Movies based on video games are – as is common knowledge at this point – largely dubious affairs. To this day, the golden standards for the genre have been, at least according to scuttlebutt amongst the crew, Paul W.S. Anderson’s 1995 hit Mortal Kombat, followed by perhaps his Resident Evil. I admit that I (amongst a passionate cult of oddballs) have a personal weakness for the clunky weird-fest that was Super Mario Bros., but anyway you slice it, none of those films are stellar examples of the cinematic form. Why doesn’t the video-game-to-movie transition ever properly pass muster? Two reasons: #1: Simple video games (fight games, Mario games) don’t translate well to the more detailed form of the standard Hollywood three-act screenplay. #2: Newer, more complex video games – the kind that take hundreds of hours to complete – have become too elaborate to be reduced into a 90-minute feature.

If you know of a decent obscure anime film based on a video game, just list it in the comments section below.

Have said all that, I can say with confidence that Scott Waugh’s Need for Speed is perhaps the best live-action video game movie made to date. It’s still not very good. But its simple premise and enjoyably goofy set pieces, all operating within a well-worn B-movie genre, the car chase movie, give Need for Speed a basic grindhouse appeal that evokes less Xbox and more drive-in theater. This is an exploitation movie through-and-through. If one were to trim down its too-lengthy 130-minute runtime into a workable 86, throw in some drug references and three or four scenes of topless women, then this movie might be trash perfected.

 

As it stands, the film is a little too exposition-heavy (the current Hollywood ethos seems to be that more story = better story), a little too slick, a little too… clean for its own good. Aaron Paul pays an expert mechanic and expert car racer who – at the beginning of the film – loses his wide-eyed little brother to the high-speed, car-based machinations of an evil bourgeois car collector played by Dominic Cooper, who also manages to frame Paul for his act of vehicular manslaughter.

Fast-forward a few years, and Paul is ready to get revenge, mostly by besting Cooper in a super-secret car race, a race so secret, the entrants don’t know its location until a day beforehand. The race is hosted by an eccentric billionaire played by Michael Keaton, easily the best thing in the movie. Keaton spends the entirely of his screen time locked in a secret room where he hosts a popular underground radio show, monitoring the races he orchestrates with elaborate computer monitors. He’s like an affable concoction of equal parts Howard Hughes, Jigsaw, and Lightning McQueen.

 

The bulk of the movie is taken up with Paul’s character racing across the entire country to get to the location of the race.
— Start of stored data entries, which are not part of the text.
(* ===== verification/EventsRender.v ===== *)
(** * How an event is printed ([go/cmd/events/render.go])

    Text is bytes; the payload is cut by runes, so UTF-8 is decoded and encoded as Go
    does it, an invalid byte being U+FFFD. The time of day and the payload as JSON are
    parameters: what [time.Format] and [protojson] make of them.

    What is shown: a payload is cut to the width asked for and no further, on a rune's
    boundary, and the cut is marked; and the colours are only colours: without them
    the line is the one printed with colour off. *)

From S2P Require Import Prelude GoText Proto EventStore.

(** ** UTF-8 *)

Definition cont (b : Z) : bool := (0x80 <=? b) && (b <=? 0xBF).
Definition two (b0 b1 : Z) : bool := (0xC2 <=? b0) && (b0 <=? 0xDF) && cont b1.
Definition three (b0 b1 b2 : Z) : bool :=
  (0xE0 <=? b0) && (b0 <=? 0xEF) && ((if b0 =? 0xE0 then 0xA0 else 0x80) <=? b1) &&
  (b1 <=? (if b0 =? 0xED then 0x9F else 0xBF)) && cont b2.
Definition four (b0 b1 b2 b3 : Z) : bool :=
  (0xF0 <=? b0) && (b0 <=? 0xF4) && ((if b0 =? 0xF0 then 0x90 else 0x80) <=? b1) &&
  (b1 <=? (if b0 =? 0xF4 then 0x8F else 0xBF)) && cont b2 && cont b3.

Definition RuneError : Z := 0xFFFD.
(* ===== verification/Events.v ===== *)
(** * Tailing the log ([go/cmd/events])

    The command reads the events table forward by [global_seq]. A number is taken
    when a row is inserted and shows when its transaction commits, so rows appear
    out of order: the cursor remembers the numbers it passed and asks for them
    again for a grace period. A poll is modelled with what it can observe, the rows
    visible to it and the clock; what is printed is the list of events written, not
    their rendering ([render.go]). *)

From stdpp Require Import sorting.
From S2P Require Import Prelude GoText Proto EventStore Validate Postgres.

(** ** The cursor ([cursor.go]) *)

Definition maxTrackedGap : Z := 1000.

Record cursor : Type := mkCursor { after : Z; holes : gmap Z Z; grace : Z }.

Definition newCursor (after grace : Z) : cursor := mkCursor after ∅ grace.

(** [slices.Sort] of the keys. *)
Definition position (c : cursor) : Z * list Z :=
  (after c, merge_sort Z.le (map fst (map_to_list (holes c)))).

(** [Time.Sub] saturates. *)
Definition Sub (t u : Z) : Z := Z.max (- 2 ^ 63) (Z.min MaxInt64 (t - u)).

(** [for missing := c.after + 1; missing < seq; missing++] *)
Definition openHoles (now : Z) (c : cursor) (seq : Z) : gmap Z Z :=
  foldl (λ h missing, <[missing := now]> h) (holes c) (seqZ (after c + 1) (seq - after c - 1)).

Definition see (now : Z) (c : cursor) (seq : Z) : cursor :=
  match holes c !! seq with
  | Some _ => mkCursor (after c) (delete seq (holes c)) (grace c)
  | None =>
      if seq <=? after c then c
      else
        mkCursor seq
          (if i64 (i64 (seq - after c) - 1) <=? maxTrackedGap then openHoles now c seq else holes c)
          (grace c)
  end.

Definition expire (now : Z) (c : cursor) : cursor :=
  mkCursor (after c) (filter (λ so, ¬ grace c < Sub now so.2) (holes c)) (grace c).

Definition advance (c : cursor) (seqs : list Z) (now : Z) : cursor := expire now (foldl (see now) c seqs).

(** ** What is shown ([filter.go], [follow.go]) *)

Record eventFilter : Type := mkFilter { f_types : gset string; idFragment : string }.

Definition newFilter (types idFragment : string) : eventFilter :=
  mkFilter (list_to_set (filter (λ typ, typ ≠ "") (map TrimSpace (Split comma types))))
    (ToLower (TrimSpace idFragment)).

(** The string fields the follower asks a message for by name; "" where there is none. *)
Definition transaction_id (m : message) : string :=
  match m with
  | TransferRequestAccepted a => ta_TransactionId a
  | ReversalRequestAccepted a => ra_TransactionId a
  | TokenMintedForWallet a => mw_TransactionId a
  | _ => ""
  end.

Definition transfer_id (m : message) : string :=
  match m with
  | ReversalRequestAccepted a => ra_TransferId a
  | ReversalRequestRejected _ transferId _ => transferId
  | TransferRequestedWithinTransaction _ transferId | TransferCompletedWithinTransaction _ transferId
  | TransferFailedWithinTransaction _ transferId _ | TransferReversalRequestedWithinTransaction _ transferId _
  | TransferRolledBackWithinTransaction _ transferId _ _
  | TransferRollbackFailedWithinTransaction _ transferId _ => transferId
  | _ => ""
  end.

Definition reversal_id (m : message) : string :=
  match m with TransferReversalRequestedWithinTransaction _ _ reversalId => reversalId | _ => "" end.

(** The keys of the map field [transfers]. *)
Definition transfers_keys (m : message) : gset string :=
  match m with TransactionInitialized i => dom (in_Transfers i) | _ => ∅ end.

Definition newFollower (transactionID : string) : option (gset string) :=
  if bool_decide (transactionID = "") then None else Some {[ transactionID ]}.

(** The ids an admitted event adds. *)
Definition learn (aggregateID : string) (m : message) : gset string :=
  {[ aggregateID ]} ∪ list_to_set (filter (λ id, id ≠ "") [transfer_id m; reversal_id m]) ∪ transfers_keys m.

Section events.
Context {C : Codec} {PU : PgUuid}.

Definition matches (f : eventFilter) (e : Event) : bool :=
  if bool_decide (f_types f ≠ ∅ ∧ AggregateType e ∉ f_types f) then false
  else bool_decide (idFragment f = "") || Contains (ToLower (AggregateID e)) (idFragment f).

Definition admits (f : option (gset string)) (e : Event) : option (gset string) * bool :=
  match f with
  | None => (None, true)
  | Some ids =>
      match Decode e with
      | Err _ => (Some ids, bool_decide (AggregateID e ∈ ids))
      | Ok msg =>
          let joins := bool_decide (Sequence e = 1 ∧ (transaction_id msg ∈ ids ∨ transfer_id msg ∈ ids)) in
          if negb (bool_decide (AggregateID e ∈ ids)) && negb joins then (Some ids, false)
          else (Some (ids ∪ learn (AggregateID e) msg), true)
      end
  end.

(** ** The log ([source.go]): the rows visible to a query *)

Definition maxSeq (rows : list Event) : Z := foldr (λ e, Z.max (GlobalSeq e)) 0 rows.

Definition head (f : option error) (rows : list Event) : result Z :=
  match f with Some e => Err (wrapf "read the head of the log: " e) | None => Ok (maxSeq rows) end.

Definition minSeq (rows : list Event) : option Z :=
  foldr (λ e m, Some (match m with Some x => Z.min (GlobalSeq e) x | None => GlobalSeq e end)) None rows.

Definition first (f : option error) (rows : list Event) (aggregateType aggregateID : string) : result Z :=
  match f, pgUuid aggregateID with
  | Some e, _ => Err (wrapf ("find " ++ aggregateID ++ "'s first event: ") e)
  | None, None => Err (wrapf ("find " ++ aggregateID ++ "'s first event: ") (plain "invalid input syntax for type uuid"))
  | None, Some id =>
      match minSeq (filter (λ e, AggregateType e = aggregateType ∧ AggregateID e = id) rows) with
      | Some n => Ok n
      | None => Err (plain ("no events for aggregate " ++ aggregateID))
      end
  end.

(** ORDER BY global_seq *)
Definition seqLe (e e' : Event) : Prop := GlobalSeq e ≤ GlobalSeq e'.
#[global] Instance seqLe_dec : RelDecision seqLe.
Proof. intros e e'. unfold seqLe. apply _. Defined.
Definition orderByGlobal (rows : list Event) : list Event := merge_sort seqLe rows.

(** WHERE global_seq > $1 OR global_seq = ANY($2) *)
Definition wantedRows (after : Z) (holes : list Z) (rows : list Event) : list Event :=
  filter (λ e, after < GlobalSeq e ∨ GlobalSeq e ∈ holes) rows.

Definition selectRows (after : Z) (holes : list Z) (limit : nat) (rows : list Event) : list Event :=
  take limit (orderByGlobal (wantedRows after holes rows)).

Definition read (f : option error) (after : Z) (holes : list Z) (limit : nat) (rows : list Event) :
    result (list Event) :=
  match f with Some e => Err (wrapf "read events: " e) | None => Ok (selectRows after holes limit rows) end.

(** ** The tail ([main.go]) *)

Definition startingPoint (f : option error) (rows : list Event) (from last : Z) (followID : string) : result Z :=
  if 0 <=? from then Ok from
  else if bool_decide (last = 0 ∧ followID ≠ "") then
    let? first := first f rows "transaction" followID in Ok (i64 (first - 1))
  else let? head := head f rows in Ok (Z.max (i64 (head - last)) 0).

Record tailer : Type := mkTailer {
  t_filter : eventFilter; t_follow : option (gset string); t_cursor : cursor; printed : list Event
}.

Definition batchSize : nat := 500.
(** * DuckEncoder: DuckyScript to USB HID byte pairs

    A shallow embedding of [duckencoder.py] (the static methods of class
    [DuckEncoder]: [prop2USBByte], [delay2USBBytes], [keyInstr2USBBytes],
    [ASCIIChar2USBBytes], [parseScriptLine], [parseScript], and the pair
    reader of [out2hid]) together with the properties its specification
    states about them.

    The program is Python 2 (integer [/], byte strings, [chr] on 0..255):
    a [str] is modelled as a [string] of 8-bit characters, an [int] as [Z],
    a [dict] from names to values as [gmap string string].  What the program
    writes to standard output and standard error is kept in a log, and an
    uncaught exception ends the computation with the log written so far. *)

From Stdlib Require Import ZArith Ascii String List Lia HexString.
From stdpp Require Import gmap strings.

Local Open Scope Z_scope.

(** ** Effects: diagnostics and exceptions *)

Inductive chan := Stdout | Stderr.

Inductive exn := TypeError | ValueError | IndexError | UnboundLocalError.

Inductive outcome (A : Type) :=
| Ret (a : A)
| Raise (e : exn).
Arguments Ret {A} a.
Arguments Raise {A} e.

(** A computation: what was written, in order, and how it ended. *)
Definition M (A : Type) : Type := list (chan * string) * outcome A.

Definition ret {A} (a : A) : M A := ([], Ret a).
Definition raise {A} (e : exn) : M A := ([], Raise e).
Definition bind {A B} (m : M A) (k : A → M B) : M B :=
  match m with
  | (w, Ret a) => let '(w', r) := k a in (w ++ w', r)
  | (w, Raise e) => (w, Raise e)
  end.

Notation "x <- m ;; k" := (bind m (λ x, k))
  (at level 100, m at next level, right associativity).
Notation "m ;;; k" := (bind m (λ _, k))
  (at level 100, right associativity).

Definition on_stdout (d : chan * string) : Prop := d.1 = Stdout.

Instance chan_eq_dec : EqDecision chan.
Proof. solve_decision. Defined.

Instance exn_eq_dec : EqDecision exn.
Proof. solve_decision. Defined.

(** ** The Python 2 built-ins the encoder uses *)

Module Py.

Definition nl : string := String "010" "".
Definition cr : string := String "013" "".

(** [print(s)]: the text and a newline on standard output. *)
Definition print (s : string) : M unit := ([(Stdout, s +:+ nl)], Ret tt).

(** [sys.stderr.write(s)] *)
Definition stderr_write (s : string) : M unit := ([(Stderr, s)], Ret tt).

Definition len (s : string) : Z := Z.of_nat (String.length s).

(** [ord(c)] of a character, and of a [str], which must have length 1. *)
Definition ord (c : ascii) : Z := Z.of_N (N_of_ascii c).

Definition ord_str (s : string) : M Z :=
  match s with
  | String c "" => ret (ord c)
  | _ => raise TypeError
  end.

(** [chr(k)]: a one-character [str]; outside [range(256)] it raises
    (ValueError; for an argument beyond a C long CPython reports
    OverflowError, which ends the call the same way). *)
Definition chr (k : Z) : M string :=
  if decide (0 ≤ k < 256) then ret (String (ascii_of_N (Z.to_N k)) "")
  else raise ValueError.

(** [s[0]] *)
Definition first (s : string) : M string :=
  match s with
  | String c _ => ret (String c "")
  | "" => raise IndexError
  end.

(** [s[0:n]] and [s[n:]] *)
Fixpoint slice_to (n : nat) (s : string) : string :=
  match n, s with
  | S n, String c r => String c (slice_to n r)
  | _, _ => ""
  end.

Fixpoint slice_from (n : nat) (s : string) : string :=
  match n, s with
  | S n, String _ r => slice_from n r
  | _, _ => s
  end.

(** [s.upper()] in the C locale: the letters a..z only. *)
Definition upper_char (c : ascii) : ascii :=
  let n := N_of_ascii c in
  if ((97 <=? n) && (n <=? 122))%N then ascii_of_N (n - 32) else c.

Fixpoint upper (s : string) : string :=
  match s with
  | "" => ""
  | String c r => String (upper_char c) (upper r)
  end.

(** [s.strip()]: white space is space, tab, newline, vertical tab, form
    feed and carriage return. *)
Fixpoint lstrip (s : string) : string :=
  match s with
  | String c r => if Ascii.is_space c then lstrip r else s
  | "" => ""
  end.

Definition rstrip (s : string) : string :=
  String.rev (lstrip (String.rev s)).

Definition strip (s : string) : string := rstrip (lstrip s).

(** [s.startswith(p)] *)
Definition startswith (p s : string) : bool := String.prefix p s.

(** [s.partition(sep)] for a one-character separator: the text before
    the first separator, the separator, the text after it; with no
    separator in [s], [(s, "", "")]. *)
Fixpoint partition (sep : ascii) (s : string) : string * string * string :=
  match s with
  | "" => ("", "", "")
  | String c r =>
      if decide (c = sep) then ("", String sep "", r)
      else let '(a, p, b) := partition sep r in (String c a, p, b)
  end.

(** [s.split(sep, 1)] for a one-character separator: one or two pieces. *)
Definition split1 (sep : ascii) (s : string) : list string :=
  match partition sep s with
  | (a, "", _) => [a]
  | (a, _, b) => [a; b]
  end.

(** [s.split(sep)] for a one-character separator: never an empty list. *)
Fixpoint split (sep : ascii) (s : string) : list string :=
  match s with
  | "" => [""]
  | String c r =>
      if decide (c = sep) then "" :: split sep r
      else match split sep r with
           | h :: t => String c h :: t
           | [] => [String c ""]
           end
  end.

(** [s.replace(old, new)] for a non-empty [old]: occurrences are found
    from the left and do not overlap; [skip] counts the characters of a
    match still to be dropped. *)
Fixpoint replace_go (old new : string) (skip : nat) (s : string) : string :=
  match s with
  | "" => ""
  | String c r =>
      match skip with
      | S k => replace_go old new k r
      | O =>
          if String.prefix old s
          then new +:+ replace_go old new (Nat.pred (String.length old)) r
          else String c (replace_go old new 0 r)
      end
  end.

Definition replace (old new s : string) : string := replace_go old new 0 s.

(** [s.splitlines(True)] on a byte string: a line ends at "\n", "\r" or
    "\r\n", and keeps its terminator; [cur] is the line being read. *)
Fixpoint splitlines_go (cur s : string) : list string :=
  match s with
  | "" => match cur with "" => [] | _ => [cur] end
  | String c r =>
      if decide (c = "010"%char) then (cur +:+ nl) :: splitlines_go "" r
      else if decide (c = "013"%char) then
        match r with
        | String "010"%char r' => (cur +:+ cr +:+ nl) :: splitlines_go "" r'
        | _ => (cur +:+ cr) :: splitlines_go "" r
        end
      else splitlines_go (cur +:+ String c "") r
  end.

Definition splitlines_keepends (s : string) : list string :=
  splitlines_go "" s.

(** [hex(n)] of a non-negative [int]: "0x" and lower-case digits. *)
Definition hex (n : Z) : string := HexString.of_Z n.

(** [int(s, base)] for base 10 and 16: white space around the literal is
    dropped, one sign is allowed, base 16 allows a "0x"/"0X" prefix, and
    at least one digit must follow; anything else is a ValueError. *)
Definition digit_of (c : ascii) : option Z :=
  let n := N_of_ascii c in
  if ((48 <=? n) && (n <=? 57))%N then Some (Z.of_N (n - 48))
  else if ((97 <=? n) && (n <=? 122))%N then Some (Z.of_N (n - 87))
  else if ((65 <=? n) && (n <=? 90))%N then Some (Z.of_N (n - 55))
  else None.

Fixpoint digits (base acc : Z) (s : string) : option Z :=
  match s with
  | "" => Some acc
  | String c r =>
      match digit_of c with
      | Some d => if decide (d < base) then digits base (base * acc + d) r
                  else None
      | None => None
      end
  end.

Definition unsigned_literal (base : Z) (s : string) : option Z :=
  let body :=
    if decide (base = 16 ∧ upper (slice_to 2 s) = "0X") then slice_from 2 s
    else s in
  match body with
  | "" => None
  | _ => digits base 0 body
  end.

Definition literal (base : Z) (s : string) : option Z :=
  match strip s with
  | String "-"%char r => Z.opp <$> unsigned_literal base r
  | String "+"%char r => unsigned_literal base r
  | r => unsigned_literal base r
  end.

Definition int (base : Z) (s : string) : M Z :=
  match literal base s with
  | Some n => ret n
  | None => raise ValueError
  end.

(** [range(n)] as the number of iterations of [for i in range(n)]. *)
Definition range (n : Z) : nat := Z.to_nat n.

(** [s.split(sep)[0]] for a non-empty [sep]: the text before the first
    occurrence of [sep], or all of [s]. *)
Fixpoint split_head (sep s : string) {struct s} : string :=
  if String.prefix sep s then ""
  else match s with
       | "" => ""
       | String c r => String c (split_head sep r)
       end.

End Py.

(** ** The encoder *)

Module DuckEncoder.

(** A local variable holding a table value: not yet assigned ([None]),
    or assigned Python's [None] ([Some None]) or a [str]. *)
Definition local : Type := option (option string).
(** * Roxiler transactions server: a shallow embedding of
      [src/controllers/transactionController.js] and the properties of its
      six request handlers.

    Layout of the development:
    - [JS]       the JavaScript primitives the controller relies on
                 (numbers, [Number(s)] / unary plus, [parseInt], plain
                 objects used as dictionaries, [RegExp] for a fragment);
    - [Model]    the mongoose schema of [models/Transaction.js] and the
                 documents flowing through aggregation pipelines;
    - [Mongo]    pipeline stages and their interpreter;
    - [Express]  the world (store, store faults, responses sent) and the
                 state-and-exception monad the async handlers run in;
    - [Controller] the six handlers, line by line;
    - theorems.

    Modelling conventions.  A finite JavaScript number is the rational
    ([Q], kept in lowest terms) that the double stands for.  Reading a
    number from text ([Number(s)], unary plus, [parseInt]) and adding up
    prices round to the nearest double as IEEE-754 does ([JS.round64]);
    the arithmetic on counters and page windows ([JS.add], [JS.sub],
    [JS.mul], [JS.div]) is the exact one, which is what doubles compute
    as long as the integers involved stay within [2^53].  The two zeros
    of IEEE-754 are one number here (no operation of the controller tells
    them apart).  Strings are byte strings and case folding is ASCII.
    [console.error] is not modelled.  An aggregation that fails has no
    effect on the store, and neither has a [deleteMany] that fails; an
    [insertMany] that fails keeps the documents it had already written
    ([Express.written]). *)

From Stdlib Require Import ZArith QArith Qround Qreduction Qcanon Lqa.
From Stdlib Require Import String Ascii List Bool Lia Permutation.
Import ListNotations.
(** * Comments plugin, common services (server/services/common.js)

    A shallow embedding of the service object exported by
    [server/services/common.js] and the properties of it that the
    specification states.

    - JavaScript values are the inductive [JsVal]; objects are association
      lists in the order [Object.keys] and [Object.entries] enumerate the
      keys in: array indices first, in ascending order, then the other keys
      in the order they were added.  [assign] adds a key last, which is where
      a key that is no array index goes; [define] places any key.
    - JavaScript numbers are [JsNum]: the integers, [NaN] and the two
      infinities.  Integer arithmetic is exact (as it is in JavaScript up to
      2^53); fractions and the sign of zero are not represented.
    - An [async] function is a computation in the monad [M]: it threads the
      state of the outside world and the log of the store calls made so far,
      and ends as a promise does: [Resolved], [Rejected] or still [Pending].
    - [Promise.all] over a mapped array runs the callbacks in array order, one
      after the other: how the event loop interleaves them is not modelled.
    - Strings are sequences of 8-bit characters.
    - lodash [set] is modelled on objects and on arrays that stay dense, as
      far as own properties go; what it does with a path that leads through
      a member an object only inherits, or that gives an array a hole or a
      property that is no index, is left open ([set_elsewhere]). *)

From Stdlib Require Import ZArith List String Ascii Bool Lia Sorted.
From Stdlib Require Import DecimalString DecimalPos DecimalN.
Import ListNotations.

Set Warnings "-register-all".

Local Open Scope string_scope.
Local Open Scope list_scope.

(** ** JavaScript numbers *)

Inductive JsNum : Type :=
| Fin (z : Z)
| NaN
| Inf (negative : bool).

Definition JsNum_eqb (a b : JsNum) : bool :=
  match a, b with
  | Fin x, Fin y => Z.eqb x y
  | NaN, NaN => true
  | Inf s, Inf t => Bool.eqb s t
  | _, _ => false
  end.

(** [a === b] on numbers: [NaN] differs from everything, itself included. *)
Definition num_strict_eq (a b : JsNum) : bool :=
  match a, b with
  | Fin x, Fin y => Z.eqb x y
  | Inf s, Inf t => Bool.eqb s t
  | _, _ => false
  end.

Definition num_add (a b : JsNum) : JsNum :=
  match a, b with
  | NaN, _ | _, NaN => NaN
  | Fin x, Fin y => Fin (x + y)
  | Inf s, Fin _ => Inf s
  | Fin _, Inf t => Inf t
  | Inf s, Inf t => if Bool.eqb s t then Inf s else NaN
  end.

Definition num_sub (a b : JsNum) : JsNum :=
  match a, b with
  | NaN, _ | _, NaN => NaN
  | Fin x, Fin y => Fin (x - y)
  | Inf s, Fin _ => Inf s
  | Fin _, Inf t => Inf (negb t)
  | Inf s, Inf t => if Bool.eqb s t then NaN else Inf s
  end.

Definition num_mul (a b : JsNum) : JsNum :=
  match a, b with
  | NaN, _ | _, NaN => NaN
  | Fin x, Fin y => Fin (x * y)
  | Inf s, Fin y => if Z.eqb y 0 then NaN else Inf (xorb s (Z.ltb y 0))
  | Fin x, Inf t => if Z.eqb x 0 then NaN else Inf (xorb t (Z.ltb x 0))
  | Inf s, Inf t => Inf (xorb s t)
  end.

(** [Math.floor(a / b)]: the quotient is floored at once, so the result stays
    within [JsNum]. *)
Definition num_floor_div (a b : JsNum) : JsNum :=
  match a, b with
  | NaN, _ | _, NaN => NaN
  | Fin x, Fin y =>
      if Z.eqb y 0
      then (if Z.eqb x 0 then NaN else Inf (Z.ltb x 0))
      else Fin (Z.div x y)
  | Fin _, Inf _ => Fin 0
  | Inf s, Fin y => Inf (xorb s (Z.ltb y 0))
  | Inf _, Inf _ => NaN
  end.

(** [a % b]: the remainder takes the sign of the dividend. *)
Definition num_rem (a b : JsNum) : JsNum :=
  match a, b with
  | NaN, _ | _, NaN => NaN
  | Fin x, Fin y => if Z.eqb y 0 then NaN else Fin (Z.rem x y)
  | Fin x, Inf _ => Fin x
  | Inf _, _ => NaN
  end.

(** ** JavaScript values *)

Inductive JsVal : Type :=
| VUndefined
| VNull
| VBool (b : bool)
| VNum (n : JsNum)
| VStr (s : string)
| VArr (l : list JsVal)
| VObj (o : list (string * JsVal)).

(** An object: its own enumerable string-keyed properties, in insertion
    order. *)
Definition Obj : Type := list (string * JsVal).

Definition truthy (v : JsVal) : bool :=
  match v with
  | VUndefined | VNull => false
  | VBool b => b
  | VNum (Fin z) => negb (Z.eqb z 0)
  | VNum NaN => false
  | VNum (Inf _) => true
  | VStr s => negb (String.eqb s "")
  | VArr _ | VObj _ => true
  end.

(** [a === b] for primitive operands.  Two object operands are equal only
    when they are the same reference; the model has no references and answers
    [false] for them. *)
Definition strict_eq (a b : JsVal) : bool :=
  match a, b with
  | VUndefined, VUndefined => true
  | VNull, VNull => true
  | VBool x, VBool y => Bool.eqb x y
  | VNum x, VNum y => num_strict_eq x y
  | VStr x, VStr y => String.eqb x y
  | _, _ => false
  end.

(** The comparison [Set] uses for its elements (SameValueZero), on
    primitives: like [===] except that [NaN] equals [NaN]. *)
Definition same_value_zero (a b : JsVal) : bool :=
  match a, b with
  | VNum x, VNum y => JsNum_eqb x y
  | _, _ => strict_eq a b
  end.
He drives fast, refuels at top speed (but only once), and banters with the rich girl (Imogen Poots) who wants to help him, all while receiving driving directions from his helicopter-flying buddy (Scott Mescudi). Road movies are a mixed bag, but when they work, they work well. They work here. What’s more, since we have a clear set of the protagonist’s goals, there is – mercifully – a sense of actual urgency to the proceedings.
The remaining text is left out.